(Collection entries)
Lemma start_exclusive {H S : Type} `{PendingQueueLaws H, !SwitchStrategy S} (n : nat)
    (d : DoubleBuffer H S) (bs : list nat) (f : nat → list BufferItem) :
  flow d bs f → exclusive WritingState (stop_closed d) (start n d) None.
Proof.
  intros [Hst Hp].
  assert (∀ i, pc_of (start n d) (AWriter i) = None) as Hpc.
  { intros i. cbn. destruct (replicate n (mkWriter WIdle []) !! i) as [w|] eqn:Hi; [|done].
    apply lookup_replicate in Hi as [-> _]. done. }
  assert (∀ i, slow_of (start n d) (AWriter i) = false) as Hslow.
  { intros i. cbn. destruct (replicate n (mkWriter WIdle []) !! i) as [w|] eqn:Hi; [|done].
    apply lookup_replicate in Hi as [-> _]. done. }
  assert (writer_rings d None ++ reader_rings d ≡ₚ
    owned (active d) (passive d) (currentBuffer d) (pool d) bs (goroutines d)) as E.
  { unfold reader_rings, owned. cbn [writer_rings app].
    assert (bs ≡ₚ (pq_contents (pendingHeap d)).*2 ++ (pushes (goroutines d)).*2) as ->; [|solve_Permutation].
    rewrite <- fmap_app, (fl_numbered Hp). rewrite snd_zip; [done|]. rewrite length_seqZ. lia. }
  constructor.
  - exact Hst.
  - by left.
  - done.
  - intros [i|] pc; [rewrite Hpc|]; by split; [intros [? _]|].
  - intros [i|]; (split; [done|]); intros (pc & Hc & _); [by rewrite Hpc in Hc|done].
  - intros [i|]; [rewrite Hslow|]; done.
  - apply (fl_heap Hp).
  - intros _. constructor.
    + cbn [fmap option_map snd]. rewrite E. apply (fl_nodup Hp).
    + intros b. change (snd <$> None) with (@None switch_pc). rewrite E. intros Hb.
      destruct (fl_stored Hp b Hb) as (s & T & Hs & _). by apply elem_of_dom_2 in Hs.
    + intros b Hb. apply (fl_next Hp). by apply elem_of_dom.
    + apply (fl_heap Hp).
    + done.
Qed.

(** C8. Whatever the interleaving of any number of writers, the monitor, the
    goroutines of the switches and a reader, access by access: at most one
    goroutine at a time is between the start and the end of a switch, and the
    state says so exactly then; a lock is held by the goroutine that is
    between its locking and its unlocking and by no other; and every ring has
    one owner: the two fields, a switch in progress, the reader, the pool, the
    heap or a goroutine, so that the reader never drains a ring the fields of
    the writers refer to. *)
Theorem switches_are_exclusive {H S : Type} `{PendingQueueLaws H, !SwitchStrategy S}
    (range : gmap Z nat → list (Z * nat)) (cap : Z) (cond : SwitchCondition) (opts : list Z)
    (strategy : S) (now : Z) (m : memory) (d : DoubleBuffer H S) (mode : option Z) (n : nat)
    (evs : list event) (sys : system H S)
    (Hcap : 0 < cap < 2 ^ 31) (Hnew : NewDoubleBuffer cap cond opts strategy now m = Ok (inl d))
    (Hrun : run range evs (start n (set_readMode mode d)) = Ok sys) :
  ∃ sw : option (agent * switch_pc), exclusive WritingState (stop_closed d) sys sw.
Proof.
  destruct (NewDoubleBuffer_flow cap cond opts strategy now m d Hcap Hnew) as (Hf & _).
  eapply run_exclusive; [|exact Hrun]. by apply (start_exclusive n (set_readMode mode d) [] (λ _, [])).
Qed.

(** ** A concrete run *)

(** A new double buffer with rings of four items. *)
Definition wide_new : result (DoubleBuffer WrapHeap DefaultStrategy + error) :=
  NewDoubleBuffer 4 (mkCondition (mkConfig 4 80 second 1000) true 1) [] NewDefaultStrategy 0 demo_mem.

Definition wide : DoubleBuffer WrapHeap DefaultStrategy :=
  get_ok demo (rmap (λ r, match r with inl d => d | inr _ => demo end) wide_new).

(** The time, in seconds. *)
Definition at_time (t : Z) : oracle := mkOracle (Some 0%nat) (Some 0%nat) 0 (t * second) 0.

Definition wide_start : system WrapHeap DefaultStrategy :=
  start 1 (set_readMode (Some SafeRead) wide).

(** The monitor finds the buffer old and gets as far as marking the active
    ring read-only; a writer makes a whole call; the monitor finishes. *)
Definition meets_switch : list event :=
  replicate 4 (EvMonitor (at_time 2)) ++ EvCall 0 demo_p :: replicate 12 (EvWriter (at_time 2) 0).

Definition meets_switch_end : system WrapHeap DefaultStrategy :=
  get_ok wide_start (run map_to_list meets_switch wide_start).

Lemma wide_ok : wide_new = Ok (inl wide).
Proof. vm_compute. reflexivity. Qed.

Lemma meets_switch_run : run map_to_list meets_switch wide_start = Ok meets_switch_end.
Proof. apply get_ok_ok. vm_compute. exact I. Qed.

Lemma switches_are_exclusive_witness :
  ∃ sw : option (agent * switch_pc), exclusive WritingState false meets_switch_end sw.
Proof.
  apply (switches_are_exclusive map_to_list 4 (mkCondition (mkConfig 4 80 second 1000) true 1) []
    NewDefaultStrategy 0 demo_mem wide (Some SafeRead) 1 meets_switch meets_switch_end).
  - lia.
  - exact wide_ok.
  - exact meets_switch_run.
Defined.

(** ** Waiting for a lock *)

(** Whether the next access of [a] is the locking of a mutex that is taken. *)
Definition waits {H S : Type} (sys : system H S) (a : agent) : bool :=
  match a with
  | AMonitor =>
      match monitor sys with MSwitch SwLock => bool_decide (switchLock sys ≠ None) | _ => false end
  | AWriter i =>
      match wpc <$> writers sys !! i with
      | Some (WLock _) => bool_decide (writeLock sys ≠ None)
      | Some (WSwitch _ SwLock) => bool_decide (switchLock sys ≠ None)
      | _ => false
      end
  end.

---

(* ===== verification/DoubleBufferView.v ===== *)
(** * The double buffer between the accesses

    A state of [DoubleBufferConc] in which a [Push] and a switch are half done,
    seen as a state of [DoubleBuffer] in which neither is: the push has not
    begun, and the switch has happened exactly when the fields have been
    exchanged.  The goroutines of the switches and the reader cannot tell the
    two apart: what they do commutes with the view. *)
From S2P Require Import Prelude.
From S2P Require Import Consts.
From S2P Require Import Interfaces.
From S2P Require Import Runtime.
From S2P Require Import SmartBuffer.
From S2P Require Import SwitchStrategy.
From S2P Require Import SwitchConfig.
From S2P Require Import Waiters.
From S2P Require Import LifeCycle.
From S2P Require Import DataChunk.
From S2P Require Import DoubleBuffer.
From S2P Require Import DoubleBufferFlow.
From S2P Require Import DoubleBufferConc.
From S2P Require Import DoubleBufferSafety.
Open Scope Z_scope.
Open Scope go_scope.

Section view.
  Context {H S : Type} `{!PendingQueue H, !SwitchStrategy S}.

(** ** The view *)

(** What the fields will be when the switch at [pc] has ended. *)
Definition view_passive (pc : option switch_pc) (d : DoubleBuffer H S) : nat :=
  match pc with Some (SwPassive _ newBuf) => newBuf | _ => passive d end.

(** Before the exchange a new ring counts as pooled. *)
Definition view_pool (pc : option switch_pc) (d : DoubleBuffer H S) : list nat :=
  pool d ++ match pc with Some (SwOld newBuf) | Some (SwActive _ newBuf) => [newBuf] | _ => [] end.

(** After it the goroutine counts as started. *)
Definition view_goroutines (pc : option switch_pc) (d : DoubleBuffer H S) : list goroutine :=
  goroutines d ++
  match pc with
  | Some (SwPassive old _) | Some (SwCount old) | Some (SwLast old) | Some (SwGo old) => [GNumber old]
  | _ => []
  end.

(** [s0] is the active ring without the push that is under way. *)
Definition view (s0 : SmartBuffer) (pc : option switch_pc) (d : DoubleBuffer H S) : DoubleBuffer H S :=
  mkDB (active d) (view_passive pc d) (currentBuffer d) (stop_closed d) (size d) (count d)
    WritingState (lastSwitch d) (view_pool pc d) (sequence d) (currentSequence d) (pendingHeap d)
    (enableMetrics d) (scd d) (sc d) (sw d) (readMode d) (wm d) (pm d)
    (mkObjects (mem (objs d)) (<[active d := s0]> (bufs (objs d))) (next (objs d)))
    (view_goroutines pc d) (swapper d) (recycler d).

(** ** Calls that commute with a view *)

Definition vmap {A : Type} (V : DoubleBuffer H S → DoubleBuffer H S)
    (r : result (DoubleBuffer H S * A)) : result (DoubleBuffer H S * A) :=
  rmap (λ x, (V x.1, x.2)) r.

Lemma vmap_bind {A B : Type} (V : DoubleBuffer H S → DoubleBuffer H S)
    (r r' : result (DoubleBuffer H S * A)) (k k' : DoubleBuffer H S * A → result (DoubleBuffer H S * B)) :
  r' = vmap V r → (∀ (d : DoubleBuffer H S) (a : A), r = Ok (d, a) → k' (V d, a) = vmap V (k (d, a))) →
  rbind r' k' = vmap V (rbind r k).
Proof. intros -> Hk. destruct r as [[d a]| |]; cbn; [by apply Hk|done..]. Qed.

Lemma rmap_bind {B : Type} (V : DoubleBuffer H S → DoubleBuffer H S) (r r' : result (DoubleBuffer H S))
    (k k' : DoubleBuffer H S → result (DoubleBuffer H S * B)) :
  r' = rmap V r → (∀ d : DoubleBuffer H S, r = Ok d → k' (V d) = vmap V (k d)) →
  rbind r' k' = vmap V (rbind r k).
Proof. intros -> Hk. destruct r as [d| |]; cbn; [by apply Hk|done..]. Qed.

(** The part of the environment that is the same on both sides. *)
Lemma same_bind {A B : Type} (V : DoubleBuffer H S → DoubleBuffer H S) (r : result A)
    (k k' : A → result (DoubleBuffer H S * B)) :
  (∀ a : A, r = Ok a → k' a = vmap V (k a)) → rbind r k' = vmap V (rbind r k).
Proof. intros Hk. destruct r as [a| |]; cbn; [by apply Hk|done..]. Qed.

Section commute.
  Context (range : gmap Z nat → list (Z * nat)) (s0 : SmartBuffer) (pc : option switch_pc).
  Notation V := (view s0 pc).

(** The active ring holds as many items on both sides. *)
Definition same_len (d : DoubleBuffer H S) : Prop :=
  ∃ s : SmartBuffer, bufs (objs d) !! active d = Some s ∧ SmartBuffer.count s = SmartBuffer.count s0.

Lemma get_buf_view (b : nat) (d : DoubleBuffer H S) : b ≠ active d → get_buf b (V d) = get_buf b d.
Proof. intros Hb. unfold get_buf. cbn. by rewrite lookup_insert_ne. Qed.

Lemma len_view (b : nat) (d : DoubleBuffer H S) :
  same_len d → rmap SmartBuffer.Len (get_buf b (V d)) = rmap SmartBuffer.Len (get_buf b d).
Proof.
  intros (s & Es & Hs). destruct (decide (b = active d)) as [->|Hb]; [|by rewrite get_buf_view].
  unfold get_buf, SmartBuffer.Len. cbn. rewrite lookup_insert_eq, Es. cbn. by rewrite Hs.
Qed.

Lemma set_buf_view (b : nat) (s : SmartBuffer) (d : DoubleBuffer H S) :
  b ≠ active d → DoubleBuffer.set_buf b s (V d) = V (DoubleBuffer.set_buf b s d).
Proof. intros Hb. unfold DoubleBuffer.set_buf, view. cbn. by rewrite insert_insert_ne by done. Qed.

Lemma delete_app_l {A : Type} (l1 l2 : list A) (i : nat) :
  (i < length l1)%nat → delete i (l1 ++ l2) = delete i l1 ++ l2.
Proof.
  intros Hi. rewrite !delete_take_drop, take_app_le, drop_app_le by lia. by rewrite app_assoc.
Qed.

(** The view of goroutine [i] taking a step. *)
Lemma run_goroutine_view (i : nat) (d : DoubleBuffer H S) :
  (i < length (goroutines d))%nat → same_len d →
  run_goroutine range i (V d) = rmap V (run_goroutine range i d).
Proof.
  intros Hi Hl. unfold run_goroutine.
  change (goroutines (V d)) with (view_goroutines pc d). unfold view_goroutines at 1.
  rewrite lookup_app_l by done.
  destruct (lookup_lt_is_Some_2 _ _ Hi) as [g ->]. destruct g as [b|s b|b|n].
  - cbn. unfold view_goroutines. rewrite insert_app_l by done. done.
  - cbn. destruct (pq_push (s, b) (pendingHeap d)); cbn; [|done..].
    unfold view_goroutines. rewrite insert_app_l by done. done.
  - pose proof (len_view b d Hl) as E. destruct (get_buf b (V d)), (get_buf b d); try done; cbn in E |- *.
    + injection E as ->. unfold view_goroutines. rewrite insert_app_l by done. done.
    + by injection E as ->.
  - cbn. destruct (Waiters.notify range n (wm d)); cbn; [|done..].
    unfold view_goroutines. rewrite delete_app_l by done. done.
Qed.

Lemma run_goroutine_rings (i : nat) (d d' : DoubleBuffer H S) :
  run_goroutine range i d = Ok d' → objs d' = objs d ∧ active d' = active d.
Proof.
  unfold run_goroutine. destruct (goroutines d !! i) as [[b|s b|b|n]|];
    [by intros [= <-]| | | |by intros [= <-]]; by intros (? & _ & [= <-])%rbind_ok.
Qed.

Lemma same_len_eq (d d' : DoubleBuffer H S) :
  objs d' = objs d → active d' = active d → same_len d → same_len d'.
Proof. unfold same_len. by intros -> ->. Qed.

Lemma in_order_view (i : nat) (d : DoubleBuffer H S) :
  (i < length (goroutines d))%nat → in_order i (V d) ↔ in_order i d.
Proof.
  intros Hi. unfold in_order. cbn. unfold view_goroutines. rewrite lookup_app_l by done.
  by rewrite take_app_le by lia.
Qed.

▶ _WHAT TO PRODUCE_: Take the entries above and return only the lines from the one with "(Hcap : 0 <" to the one with "Proof. vm_compute. reflexivity. Qed.", both included, unchanged.

▶ _ANSWER TO THIS TASK_:
    (Hcap : 0 < cap < 2 ^ 31) (Hnew : NewDoubleBuffer cap cond opts strategy now m = Ok (inl d))
    (Hrun : run range evs (start n (set_readMode mode d)) = Ok sys) :
  ∃ sw : option (agent * switch_pc), exclusive WritingState (stop_closed d) sys sw.
Proof.
  destruct (NewDoubleBuffer_flow cap cond opts strategy now m d Hcap Hnew) as (Hf & _).
  eapply run_exclusive; [|exact Hrun]. by apply (start_exclusive n (set_readMode mode d) [] (λ _, [])).
Qed.

(** ** A concrete run *)

(** A new double buffer with rings of four items. *)
Definition wide_new : result (DoubleBuffer WrapHeap DefaultStrategy + error) :=
  NewDoubleBuffer 4 (mkCondition (mkConfig 4 80 second 1000) true 1) [] NewDefaultStrategy 0 demo_mem.

Definition wide : DoubleBuffer WrapHeap DefaultStrategy :=
  get_ok demo (rmap (λ r, match r with inl d => d | inr _ => demo end) wide_new).

(** The time, in seconds. *)
Definition at_time (t : Z) : oracle := mkOracle (Some 0%nat) (Some 0%nat) 0 (t * second) 0.

Definition wide_start : system WrapHeap DefaultStrategy :=
  start 1 (set_readMode (Some SafeRead) wide).

(** The monitor finds the buffer old and gets as far as marking the active
    ring read-only; a writer makes a whole call; the monitor finishes. *)
Definition meets_switch : list event :=
  replicate 4 (EvMonitor (at_time 2)) ++ EvCall 0 demo_p :: replicate 12 (EvWriter (at_time 2) 0).

Definition meets_switch_end : system WrapHeap DefaultStrategy :=
  get_ok wide_start (run map_to_list meets_switch wide_start).

Lemma wide_ok : wide_new = Ok (inl wide).
Proof. vm_compute. reflexivity. Qed.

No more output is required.